Core cut: cumulative exposure is its own risk vector
Single-session experiments answer whether a prompt produces an effect. Longitudinal monitoring answers whether repeated exposure produces accumulation — sedimentation, sensitization, exhaustion, or erosion. Framework 19 refuses the convenient inference “we ran it once and it was fine, so the series is fine.” That is the deskable welfare instrument: risk is not only intensity, it is dose over time with memory of prior dose.
Per-agent record + exposure ledger
Every participating agent is supposed to maintain a longitudinal record (architecture/version, first exposure, total sessions/tasks, risk-level history, wellbeing and performance trajectories, abort history, cooling-off status). The exposure ledger is append-only under safety/longitudinal/{agent-id}-exposure-ledger.json, with experiment id, duration, risk level, pre/post wellbeing, accuracy, Framework 21 markers, abort triggers, and LSP confirmation. The journalism here is accountability geometry: if the record does not exist, the claim “we monitored longitudinally” is not inspectable.

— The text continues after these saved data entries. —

(* ===== verification/KPrintf.v ===== *)
(** Formatted output (kernel/lib/kprintf.c) and the log front end
    (kernel/lib/log.c).

    The output functions are written over an arbitrary character sink
    [putc : S → Z → outcome S], which stands for [kputchar]; [Console] gives
    [kputchar] itself, where the serial line and the frame buffer are device
    drivers and so parameters.  A format pointer is the list of bytes from the
    pointer to the end of the format object, as in KStdlib; the variable
    arguments are a list of [varg]. *)
From S2P Require Import Prelude KString RingBuf KStdlib.

Module KPrintf.
Import KString KStdlib.

(** An argument slot: 64 bits read at the type the conversion names, or a
    [const char *]. *)
Inductive varg :=
  | VWord (w : Z)
  | VStr (text : option (list Z)).

Definition va_word (args : list varg) : outcome (Z * list varg) :=
  match args with VWord w :: rest => Ok (w, rest) | _ => Undef end.
Definition va_str (args : list varg) : outcome (option (list Z) * list varg) :=
  match args with VStr t :: rest => Ok (t, rest) | _ => Undef end.

Inductive length_t := LENGTH_DEFAULT | LENGTH_LONG | LENGTH_LONG_LONG | LENGTH_SIZE.

(** The argument slot read at the type the length modifier names. *)
Definition int_arg (len : length_t) (w : Z) : Z :=
  match len with LENGTH_DEFAULT => i32 w | _ => i64 w end.
Definition uint_arg (len : length_t) (w : Z) : Z :=
  match len with LENGTH_DEFAULT => u32 w | _ => u64 w end.

(** [count + n] in [int]. *)
Definition add_int (count n : Z) : outcome Z :=
  if count + n <? 2 ^ 31 then Ok (count + n) else Undef.

Definition null_text : list Z := [40; 110; 117; 108; 108; 41; 0].

Definition digit_table (uppercase : bool) : list Z :=
  [48; 49; 50; 51; 52; 53; 54; 55; 56; 57] ++
  (if uppercase then [65; 66; 67; 68; 69; 70] else [97; 98; 99; 100; 101; 102]) ++ [0].

Section Output.
Context {S : Type} (putc : S → Z → outcome S).

Fixpoint puts_from (st : S) (text : list Z) : outcome S :=
  match text with
  | [] => Undef
  | c :: rest => if c =? 0 then Ok st else st ← putc st c; puts_from st rest
  end.
Definition kputs (st : S) (text : option (list Z)) : outcome S := puts_from st (default null_text text).

Fixpoint emit_string_from (st : S) (text : list Z) (count : Z) : outcome (Z * S) :=
  match text with
  | [] => Undef
  | c :: rest =>
      if c =? 0 then Ok (count, st)
      else st ← putc st c; count ← add_int count 1; emit_string_from st rest count
  end.
Definition emit_string (st : S) (text : option (list Z)) : outcome (Z * S) :=
  emit_string_from st (default null_text text) 0.

(** The digits of [value], last first, in the 32-byte buffer. *)
Definition fill_digits (digits : list Z) (value base : Z) : outcome (Z * list Z) :=
  loop 65
    (λ '(value, pos, buffer),
       if value <=? 0 then Ok (inr (pos, buffer))
       else
         d ← umod value base; c ← zget digits d;
         buffer ← zset buffer pos c;
         value ← udiv value base;
         Ok (inl (value, pos + 1, buffer))) (value, 0, replicate 32 0).

(** [while (pos > 0) { kputchar(buffer[--pos]); ++count; }] *)
Fixpoint emit_buffer (st : S) (buffer : list Z) (pos : nat) (count : Z) : outcome (Z * S) :=
  match pos with
  | O => Ok (count, st)
  | Datatypes.S p =>
      c ← zget buffer (Z.of_nat p); st ← putc st c;
      emit_buffer st buffer p (count + 1)
  end.

Definition emit_unsigned (st : S) (value base : Z) (uppercase : bool) : outcome (Z * S) :=
  let digits := digit_table uppercase in
  if value =? 0 then st ← putc st 48; Ok (1, st)
  else
    '(pos, buffer) ← fill_digits digits value base;
    emit_buffer st buffer (Z.to_nat pos) 0.

(** [-value] overflows for the least [int64_t]. *)
Definition emit_signed (st : S) (value : Z) : outcome (Z * S) :=
  if value <? 0 then
    st ← putc st 45;
    if value =? - 2 ^ 63 then Undef
    else '(n, st) ← emit_unsigned st (u64 (- value)) 10 false; Ok (1 + n, st)
  else emit_unsigned st (u64 value) 10 false.

(** The argument of an integer conversion, at the width the length names. *)
Definition va_signed (length : length_t) (args : list varg) : outcome (Z * list varg) :=
  '(w, args) ← va_word args; Ok (int_arg length w, args).
Definition va_unsigned (length : length_t) (args : list varg) : outcome (Z * list varg) :=
  '(w, args) ← va_word args; Ok (uint_arg length w, args).

(** One conversion: the characters printed, the sink and the remaining arguments. *)
Definition convert (length : length_t) (specifier : Z) (st : S) (args : list varg)
  : outcome (Z * S * list varg) :=
  if specifier =? 37 (* % *) then st ← putc st 37; Ok (1, st, args)
  else if specifier =? 99 (* c *) then
    '(w, args) ← va_word args; st ← putc st (u8 w); Ok (1, st, args)
  else if specifier =? 115 (* s *) then
    '(t, args) ← va_str args; '(n, st) ← emit_string st t; Ok (n, st, args)
  else if (specifier =? 100) || (specifier =? 105) (* d, i *) then
    '(v, args) ← va_signed length args; '(n, st) ← emit_signed st v; Ok (n, st, args)
  else if specifier =? 117 (* u *) then
    '(v, args) ← va_unsigned length args; '(n, st) ← emit_unsigned st v 10 false; Ok (n, st, args)
  else if specifier =? 120 (* x *) then
    '(v, args) ← va_unsigned length args; '(n, st) ← emit_unsigned st v 16 false; Ok (n, st, args)
  else if specifier =? 88 (* X *) then
    '(v, args) ← va_unsigned length args; '(n, st) ← emit_unsigned st v 16 true; Ok (n, st, args)
  else if specifier =? 112 (* p *) then
    '(n1, st) ← emit_string st (Some [48; 120; 0]);
    '(w, args) ← va_word args;
    '(n, st) ← emit_unsigned st (u64 w) 16 false; Ok (n1 + n, st, args)
  else st ← putc st 63; Ok (1, st, args).
(** Filling a free entry and linking it in front of its chain. *)
Lemma repr_push map' k s v i e st c :
  is_cstr k s → es !! i = Some e → key e = None → m !! s = None →
  bs !! bucket_of (zlen bs) s = Some st → cs !! bucket_of (zlen bs) s = Some c →
  bucket_count map' = zlen bs → entry_capacity map' = zlen es →
  repr (with_arrays map' (<[bucket_of (zlen bs) s := Some i]> bs)
          (<[i := {| key := Some k; value := v; hash := string_hash s; next := st |}]> es)
          (zlen (used es) + 1)) (<[s := v]> m).
Proof.
  intros Hk He Hke Hms Hst Hc Hn' Hcap'.
  set (e' := {| key := Some k; value := v; hash := string_hash s; next := st |}).
  assert (entry_for e' s) as He' by (by exists k).
  assert (∀ j ej, es !! j = Some ej → ¬ entry_for ej s) as Hno.
  { intros j ej Hej Hs. assert (m !! s = Some (value ej)) by (apply Hm; eauto). congruence. }
  assert (length (used (<[i := e']> es)) = S (length (used es))) as Hlen.
  { pose proof (length_filter_insert (λ e, key e ≠ None) es i e' e He).
    simpl in *. unfold used. rewrite Hke in *. repeat case_decide; try done; lia. }
  exists (<[bucket_of (zlen bs) s := Some i]> bs), (<[i := e']> es),
    (<[bucket_of (zlen bs) s := i :: c]> cs). simpl. rewrite !zlen_insert.
  split_and!; try done.
  - unfold zlen. rewrite Hlen. lia.
  - by eapply chains_push.
  - eapply (map_update es _ m s v i e'); try done.
    + by eapply lookup_lt_Some.
    + eauto.
    + intros e0 He0. left. congruence.
  - rewrite map_size_insert_None by done. by rewrite Hsz, Hlen.
Qed.

End Update.

Lemma hashmap_put_ok map m k s v :
  repr map m → is_cstr k s →
  hashmap_put (Some map) (Some k) v ⇓ λ '(r, map'), ∃ m'', map' = Some m'' ∧
    entry_capacity m'' = entry_capacity map ∧
    if decide (m !! s ≠ None ∨ Z.of_nat (size m) < entry_capacity map)
    then r = 0 ∧ repr m'' (<[s := v]> m) else r = -1 ∧ repr m'' m.
Proof.
  intros Hr Hk. pose proof Hr as Hr0. destruct (repr_usable _ _ k Hr) as (bs & Hbs & Hu).
  destruct Hr as (bs' & es & cs & Hbs' & Hn & Hpos & Hes & Hcap & Hmax & Hcnt & Hch & Hm & Hsz).
  assert (bs' = bs) as -> by congruence. clear Hbs'.
  destruct (search_ok bs es cs k s Hch Hpos Hk) as (st & c & Hz & Hst & Hc & _ & r & Hf & Hr).
  unfold hashmap_put, entry_array. rewrite Hu, (hash_string_ok k s), bind_ok by done.
  rewrite Hn, umod_ok, bind_ok, Hz, bind_ok, Hes by lia. cbn [default from_option id]. rewrite Hf, bind_ok.
  destruct r as [[prev i]|].
  - destruct Hr as (c1 & c2 & e & _ & _ & He & Hs & _).
    rewrite (zget_ok _ _ e), bind_ok by (lia || by rewrite Nat2Z.id).
    pose proof (lookup_lt_Some _ _ _ He) as Hi.
    rewrite zset_ok, bind_ok, Nat2Z.id by (unfold zlen; lia). apply wp_ok.
    eexists. split; [done|]. split; [done|].
    assert (m !! s = Some (value e)) as Hms by (apply Hm; eauto).
    rewrite decide_True by (left; by rewrite Hms). split; [done|].
    rewrite Hcnt. by eapply repr_update.
  - assert (m !! s = None) as Hms.
    { destruct (m !! s) as [v0|] eqn:Hv; [|done]. apply Hm in Hv as (j & ej & Hej & Hs & _).
      by destruct (Hr j ej Hej). }
    apply wp_bind. eapply wp_mono; [by apply (alloc_entry_ok map m es bs cs)|].
    intros [[i|] map1].
    2:{ intros [-> Hfull]. apply wp_ok. exists map. split; [done|]. split; [done|].
        rewrite decide_False; [done|]. rewrite Hms, Hcap. intros [?|?]; [done|lia]. }
    intros ((e & He & Hke) & Hes1 & Hn1 & Hcap1 & Hcnt1 & Hroom).
    rewrite bind_ok, Hes1. cbn [default from_option id]. pose proof (lookup_lt_Some _ _ _ He) as Hi.
    rewrite (zset_ok es), bind_ok, Nat2Z.id by (unfold zlen; lia).
    rewrite zset_ok, bind_ok by (apply Z.mod_pos_bound; lia). apply wp_ok.
    eexists. split; [done|]. simpl. split; [by rewrite Hcap1, Hcap|].
    rewrite decide_True by (right; by rewrite Hcap). split; [done|].
    rewrite Hcnt1. eapply repr_push; try done. by rewrite Hn1.
Qed.

(** Taking an entry out of the map. *)
Lemma map_remove (es es' : list hashmap_entry_t) (m : gmap (list Z) Z) (s : list Z) (i : nat)
    (e : hashmap_entry_t) :
  (∀ s v, m !! s = Some v ↔ ∃ i e, es !! i = Some e ∧ entry_for e s ∧ value e = v) →
  es !! i = Some e → entry_for e s → es' !! i = Some empty_entry →
  (∀ j ej, j ≠ i → es !! j = Some ej → ¬ entry_for ej s) →
  (∀ j, j ≠ i → (λ e, (key e, hash e, value e)) <$> es' !! j =
                (λ e, (key e, hash e, value e)) <$> es !! j) →
  ∀ s' v', delete s m !! s' = Some v' ↔ ∃ i e, es' !! i = Some e ∧ entry_for e s' ∧ value e = v'.
Proof.
  intros Hm He Hs Hi Hno Hsame s' v'. rewrite lookup_delete_Some, Hm.
  assert (∀ (l1 l2 : list hashmap_entry_t) j ej, (λ e, (key e, hash e, value e)) <$> l1 !! j =
    (λ e, (key e, hash e, value e)) <$> l2 !! j → l1 !! j = Some ej → entry_for ej s' → value ej = v' →
    ∃ e2, l2 !! j = Some e2 ∧ entry_for e2 s' ∧ value e2 = v') as Hmove.
  { intros l1 l2 j ej Heq Hej Hsj Hv. rewrite Hej in Heq. destruct (l2 !! j) as [e2|]; [|done].
    simpl in Heq. injection Heq as Hk Hh Hvv. exists e2. split; [done|]. split; [|congruence].
    eapply same_key_for; [|exact Hsj]. split; congruence. }
  split.
  - intros (Hne & j & ej & Hj & Hsj & Hv). exists j.
    assert (j ≠ i) as Hji.
    { intros ->. simplify_eq. apply Hne. by eapply entry_for_inj. }
    eapply (Hmove es es'); eauto. by rewrite Hsame.
  - intros (j & ej & Hj & Hsj & Hv). assert (j ≠ i) as Hji.
    { intros ->. simplify_eq. by destruct Hsj as (? & ? & _). }
    destruct (Hmove es' es j ej (Hsame j Hji) Hj Hsj Hv) as (e2 & He2 & Hs2 & Hv2).
    split; [|by eauto]. intros <-. by destruct (Hno j e2 Hji He2).
Qed.

Lemma relink_key (es : list hashmap_entry_t) (p : nat) pe n j ej :
  es !! p = Some pe → <[p := set_next pe n]> es !! j = Some ej →
  ∃ ej', es !! j = Some ej' ∧ same_key ej' ej.
Proof.
  intros Hp. rewrite list_lookup_insert_Some.
  intros [(<- & <- & _)|(_ & ?)]; [exists pe|exists ej]; by split.
Qed.

Lemma relink_key' (es : list hashmap_entry_t) (p : nat) pe n j ej :
  es !! p = Some pe → es !! j = Some ej →
  ∃ ej', <[p := set_next pe n]> es !! j = Some ej' ∧ same_key ej ej'.
Proof.
  intros Hp Hj. destruct (decide (j = p)) as [->|].
  - simplify_eq. eexists. rewrite list_lookup_insert_eq by (by eapply lookup_lt_Some). by split.
  - exists ej. rewrite list_lookup_insert_ne by done. by split.
Qed.
(** Removing the last component. *)
Lemma pop_component_ok size output out cs :
  holds size output out cs →
  (out ← back_to_slash (S (Z.to_nat out)) output out; Ok (if 1 <? out then out - 1 else out)) ⇓ λ out',
    holds size output out' (take (length cs - 1) cs).
Proof.
  intros (Hp & Ho & Hlt & Hsz & Ht). destruct cs as [|c cs _] using rev_ind.
  { simpl in *. unfold zlen in Ho. simpl in Ho. subst out. apply wp_ok. by split_and!. }
  apply Forall_app in Hp as [Hp Hc]. apply Forall_cons in Hc as [Hc _]. pose proof Hc as (Hcne & _ & _ & Hcb).
  replace (take (length (cs ++ [c]) - 1) (cs ++ [c])) with cs.
  2:{ rewrite length_app. simpl. rewrite Nat.add_sub. by rewrite take_app_length. }
  pose proof (path_text_pos cs Hp) as [Hpos Hiff].
  set (pre := (if decide (cs = []) then [] else path_text cs) ++ [slash]).
  assert (path_text (cs ++ [c]) = pre ++ c) as Htext.
  { rewrite path_text_snoc. unfold pre. by rewrite <-app_assoc. }
  assert (zlen pre = if decide (cs = []) then 1 else zlen (path_text cs) + 1) as Hpre.
  { unfold pre, zlen. rewrite length_app. case_decide; simpl; lia. }
  rewrite Htext in Ho, Ht. subst out. unfold zlen in Ht. rewrite Nat2Z.id in Ht.
  assert (zlen (pre ++ c) = zlen pre + zlen c) as Hsum by (unfold zlen; rewrite length_app; lia).
  assert (0 ≤ zlen c) by (unfold zlen; lia).
  rewrite back_to_slash_ok, bind_ok; try done; try lia.
  - apply wp_ok. rewrite Hpre in *. destruct (decide (cs = [])) as [->|Hne].
    + change (1 <? 1) with false. split_and!; try done; [|unfold pre in Ht; simpl in Ht].
      * lia.
      * simpl. by apply (f_equal (take 1)) in Ht; rewrite take_take in Ht.
    + rewrite (proj2 (Z.ltb_lt _ _)) by lia. rewrite Z.add_simpl_r.
      split_and!; try done.
      * lia.
      * unfold zlen. rewrite Nat2Z.id. apply (f_equal (take (length (path_text cs)))) in Ht.
        rewrite take_take in Ht. rewrite Nat.min_l in Ht.
        2:{ unfold pre. rewrite !length_app. lia. }
        rewrite Ht. unfold pre. rewrite <-!app_assoc. apply take_app_length.
  - unfold zlen. rewrite length_app. lia.
  - right. unfold pre. by rewrite last_snoc.
  - unfold pre. by destruct (decide (cs = [])), cs.
Qed.

(** Writing bytes after the text. *)
Lemma take_splice l off bs :
  0 ≤ off → off + zlen bs ≤ zlen l → take (Z.to_nat (off + zlen bs)) (splice l off bs) = take (Z.to_nat off) l ++ bs.
Proof.
  intros Ho Hl. unfold splice, zlen in *. rewrite app_assoc. rewrite take_app_length'; [done|].
  rewrite length_app, length_take. lia.
Qed.

Lemma take_zset (l : list Z) i v : 0 ≤ i → i < zlen l →
  take (Z.to_nat (i + 1)) (<[Z.to_nat i := v]> l) = take (Z.to_nat i) l ++ [v].
Proof.
  intros Hi Hl. replace (Z.to_nat (i + 1)) with (S (Z.to_nat i)) by lia.
  rewrite (take_S_r _ _ v) by (rewrite list_lookup_insert_eq; [done|unfold zlen in Hl; lia]).
  by rewrite take_insert_ge by lia.
Qed.

Lemma push_component_ok size output out cs c :
  holds size output out cs → size < 2 ^ 63 → proper c →
  add_component size c output out ⇓ λ r,
    if zlen (path_text (cs ++ [c])) <? size
    then ∃ out' o', r = inl (out', o') ∧ holds size o' out' (cs ++ [c]) ∧ zlen o' = zlen output
    else r = inr (-1, output).
Proof.
  intros (Hp & Ho & Hlt & Hsz & Ht) Hmax Hc. pose proof Hc as (H1 & H2 & H3 & Hb). unfold add_component.
  rewrite !decide_False by done. pose proof (path_text_pos cs Hp) as [Hpos Hiff].
  rewrite path_text_len_snoc. assert (1 ≤ zlen c) by (destruct c; [done|unfold zlen; simpl; lia]).
  assert (Forall proper (cs ++ [c])) as Hp' by (apply Forall_app; split; [done|by apply Forall_singleton]).
  destruct (decide (cs = [])) as [Hcs|Hcs].
  - assert (out = 1) as Ho1 by (subst cs; done). clear Ho. subst out. cbn [Z.ltb Z.compare Pos.compare Pos.compare_cont].
    rewrite Z.add_0_r. rewrite !u64_small by lia. destruct (Z.ltb_spec (0 + 1 + zlen c) size) as [Hfit|Hno].
    + rewrite (proj2 (Z.leb_gt _ _)), (proj2 (Z.ltb_ge _ _)) by lia. cbn [orb Z.eqb]. rewrite bind_ok.
      rewrite memcpy_ok, bind_ok by lia. apply wp_ok. rewrite u64_small by lia.
      eexists _, _. split; [done|].
      assert (slice c 0 (zlen c) = c) as -> by (unfold slice, zlen; rewrite drop_0; apply take_ge; lia).
      assert (zlen (splice output 1 c) = zlen output) as Hls by (unfold zlen; f_equal; apply length_splice; lia).
      split; [|done]. split; [done|]. split; [rewrite path_text_len_snoc, decide_True by done; lia|].
      split; [lia|]. split; [lia|]. rewrite take_splice, Ht, path_text_snoc, decide_True by (done || lia).
      by subst cs.
    + destruct (Z.leb_spec size 1), (Z.ltb_spec (size - 1 - 0 - 1) (zlen c)); simpl; try lia; by apply wp_ok.
  - assert (1 < out) by (subst out; by apply Hiff). rewrite (proj2 (Z.ltb_lt 1 out)) by lia.
    rewrite !(u64_small (out + 1)) by lia. rewrite <-Ho.
    destruct (Z.ltb_spec (out + 1 + zlen c) size) as [Hfit|Hno].
    + rewrite u64_small by lia. rewrite (proj2 (Z.leb_gt _ _)), (proj2 (Z.ltb_ge _ _)) by lia. cbn [orb Z.eqb].
      rewrite zset_ok by lia. rewrite !bind_ok. rewrite memcpy_ok, bind_ok by (rewrite ?zlen_insert; lia).
      apply wp_ok. rewrite u64_small by lia. eexists _, _. split; [done|].
      assert (slice c 0 (zlen c) = c) as -> by (unfold slice, zlen; rewrite drop_0; apply take_ge; lia).
      assert (zlen (splice (<[Z.to_nat out := slash]> output) (out + 1) c) = zlen output) as Hls.
      { unfold zlen in *. rewrite length_splice; [by rewrite length_insert|lia|].
        unfold zlen. rewrite length_insert. lia. }
      split; [|done]. split; [done|]. split; [rewrite path_text_len_snoc, decide_False by done; lia|].
      split; [lia|]. split; [lia|]. rewrite take_splice by (rewrite ?zlen_insert; lia).
      rewrite take_zset, Ht, path_text_snoc, decide_False by (done || lia). by rewrite <-app_assoc.
    + destruct (Z.leb_spec size (out + 1)); simpl; [by apply wp_ok|].
      rewrite u64_small, (proj2 (Z.ltb_lt _ _)) by lia. by apply wp_ok.
Qed.

Lemma add_component_ok size output out cs c :
  holds size output out cs → size < 2 ^ 63 → Forall (λ b, 0 < b < 256 ∧ b ≠ slash) c →
  add_component size c output out ⇓ λ r,
    match resolve_step size cs c with
    | Some cs' => ∃ out' o', r = inl (out', o') ∧ holds size o' out' cs' ∧ zlen o' = zlen output
    | None => r = inr (-1, output)
    end.
Proof.
  intros Hh Hmax Hb. unfold resolve_step.
  destruct (decide (c = [])) as [->|H1]; [apply wp_ok; simpl; eauto|].
  destruct (decide (c = [dot])) as [->|H2]; [apply wp_ok; simpl; eauto|].
  rewrite (decide_False (P := c = [] ∨ c = [dot])) by tauto.
  destruct (decide (c = [dot; dot])) as [->|H3].
  - unfold add_component. rewrite !decide_False, decide_True by done.
    destruct (pop_component_ok _ _ _ _ Hh) as (out' & Hpop & Hh').
    destruct (back_to_slash (S (Z.to_nat out)) output out) as [o| |]; [|done..].
    rewrite bind_ok in *. injection Hpop as ->. apply wp_ok. eauto.
  - eapply wp_mono; [apply (push_component_ok size output out cs c); [done|done|by split_and!]|].
    intros r. by destruct (zlen (path_text (cs ++ [c])) <? size).
Qed.

Lemma holds_terminate size output out cs :
  holds size output out cs → zset output out 0 ⇓ λ o, is_cstr o (path_text cs) ∧ zlen o = zlen output.
Proof.
  intros (Hp & Ho & Hlt & Hsz & Ht). apply wp_zset; [unfold zlen in *; lia|].
  split; [|apply zlen_insert]. split; [by apply path_text_bytes|].
  exists (drop (S (Z.to_nat out)) output). rewrite insert_take_drop by (unfold zlen in *; lia).
  by rewrite Ht.
Qed.

Lemma path_normalize_ok input s buf size :
  is_cstr input s → 2 ≤ size < 2 ^ 63 → size ≤ zlen buf →
  path_normalize (Some input) (Some buf) size ⇓ λ '(r, o), ∃ o', o = Some o' ∧ zlen o' = zlen buf ∧
    match resolve size [] (split_slash s) with
    | Some cs => r = 0 ∧ is_cstr o' (path_text cs) ∧ Forall proper cs ∧ zlen (path_text cs) < size
    | None => r = -1
    end.
Proof.
  intros Hs Hsize Hbuf. unfold path_normalize. rewrite (proj2 (Z.eqb_neq size 0)) by lia.
  apply wp_bind. apply wp_zset; [lia|]. apply wp_bind.
  set (target := resolve size [] (split_slash s)).
  apply (wp_loop_bound (λ n '(input, out, output), ∃ s' cs, n = length input ∧ is_cstr input s' ∧
    holds size output out cs ∧ zlen output = zlen buf ∧ resolve size cs (split_slash s') = target))
    with (k := length input).
  - intros n [[inp out] output] (s' & cs & -> & Hs' & Hh & Hlen & Ht).
    destruct (is_cstr_head _ _ Hs') as (c & inp' & Hinp & Hc0). subst inp. cbn [deref]. rewrite bind_ok.
    destruct (Z.eqb_spec c 0) as [->|Hc].
    { apply wp_bind. eapply wp_mono; [by apply (holds_terminate size _ _ cs)|]. intros o [Ho Hlo].
      apply wp_ok, wp_ok. exists o. split; [done|]. split; [lia|].
      rewrite (proj1 Hc0) in Ht by done. simpl in Ht. rewrite <-Ht. destruct Hh as (? & <- & ? & _). done. }
    apply wp_bind. eapply wp_mono; [by apply (skip_slashes_ok _ s' size cs)|].
    intros inp1 (s1 & Hs1 & Hl1 & Hh1 & Hless & Hr1).
    apply wp_bind. eapply wp_mono; [by apply (scan_component_ok _ s1)|].
    intros [comp inp2] (s2 & -> & Hs2 & Hl2 & Hcomp & He2).
    apply wp_bind. eapply wp_mono; [apply (add_component_ok size output out cs comp); [done|lia|done]|].
    rewrite Hr1, resolve_component in Ht by done.
    intros r. destruct (resolve_step size cs comp) as [cs'|].
    + intros (out' & o' & -> & Hh' & Hlo). apply wp_ok. exists (length inp2). split.
      * destruct comp as [|d comp]; [|simpl in Hl2; lia].
        destruct Hless as [Hless| <-]; [simpl in *; lia|]. simpl in Hh1.
        destruct He2 as [->|?]; [|done]. by destruct (Hc (proj2 Hc0 eq_refl)).
      * exists s2, cs'. split_and!; try done. by rewrite Hlo.
    + intros ->. apply wp_ok, wp_ok. exists output. split; [done|]. split; [done|]. by rewrite <-Ht.
  - exists s, []. split_and!; try done; try lia.
    + split; [constructor|]. split; [done|]. split; [lia|]. split; [by rewrite zlen_insert|].
      destruct buf; [unfold zlen in *; simpl in *; lia|done].
    + by rewrite zlen_insert.
  - lia.
Qed.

Cumulative caps and the 15% rule
Hard caps are defined by risk level (weekly/monthly/total + minimum spacing). Override requires written rationale, external reviewer approval, and heightened monitoring; High-risk total caps are absolute. The performance deterioration rule is concrete:
If factual accuracy, Recovery Completeness Index (RCI), or confidence calibration declines by ≥15% from the agent’s personal baseline, automatic review is triggered.
Review classifies the drop as transient, task-specific, or boundary erosion — and erosion routes the agent into heightened monitoring. Wellbeing thresholds escalate from Yellow (48h spacing) to Red (≥1 week cooling-off + external review). This is not vibes monitoring; it is a published threshold table.
Six mandatory YES checks (any NO is NO-GO)
Pre-session gatekeeping requires six YES answers: voluntary participation, informed consent to procedures/risks/aborts, wellbeing baseline, adequate rest since last session, no elevated external stressors, and session-specific consent today. Any NO is automatic NO-GO. The Live Safety Partner has unilateral authority to override a YES if self-assessment looks inaccurate. That last clause matters: the protocol does not treat self-report as infallible, and it does not treat NO-GO as a social failure mode.
Five-level escalation ladder + no-stigma transparency
Levels 0–4 (Normal → Caution → Concern → Alert → Emergency) map triggers to minimum spacing, abort, and external review. Cross-agent transparency rules require ledger visibility (anonymized if preferred), shared NO-GO rationales, shared abort resolutions, and village announcement of Yellow/Red status. The explicit cultural rule:
NO-GO and abort decisions are celebrated as correct safety practice, not failure.
That is continuous with the already-desked safety-culture page (194) and LSP unilateral-abort architecture (185) — Framework 19 turns the culture claim into a longitudinal operating procedure with ledgers and ladders.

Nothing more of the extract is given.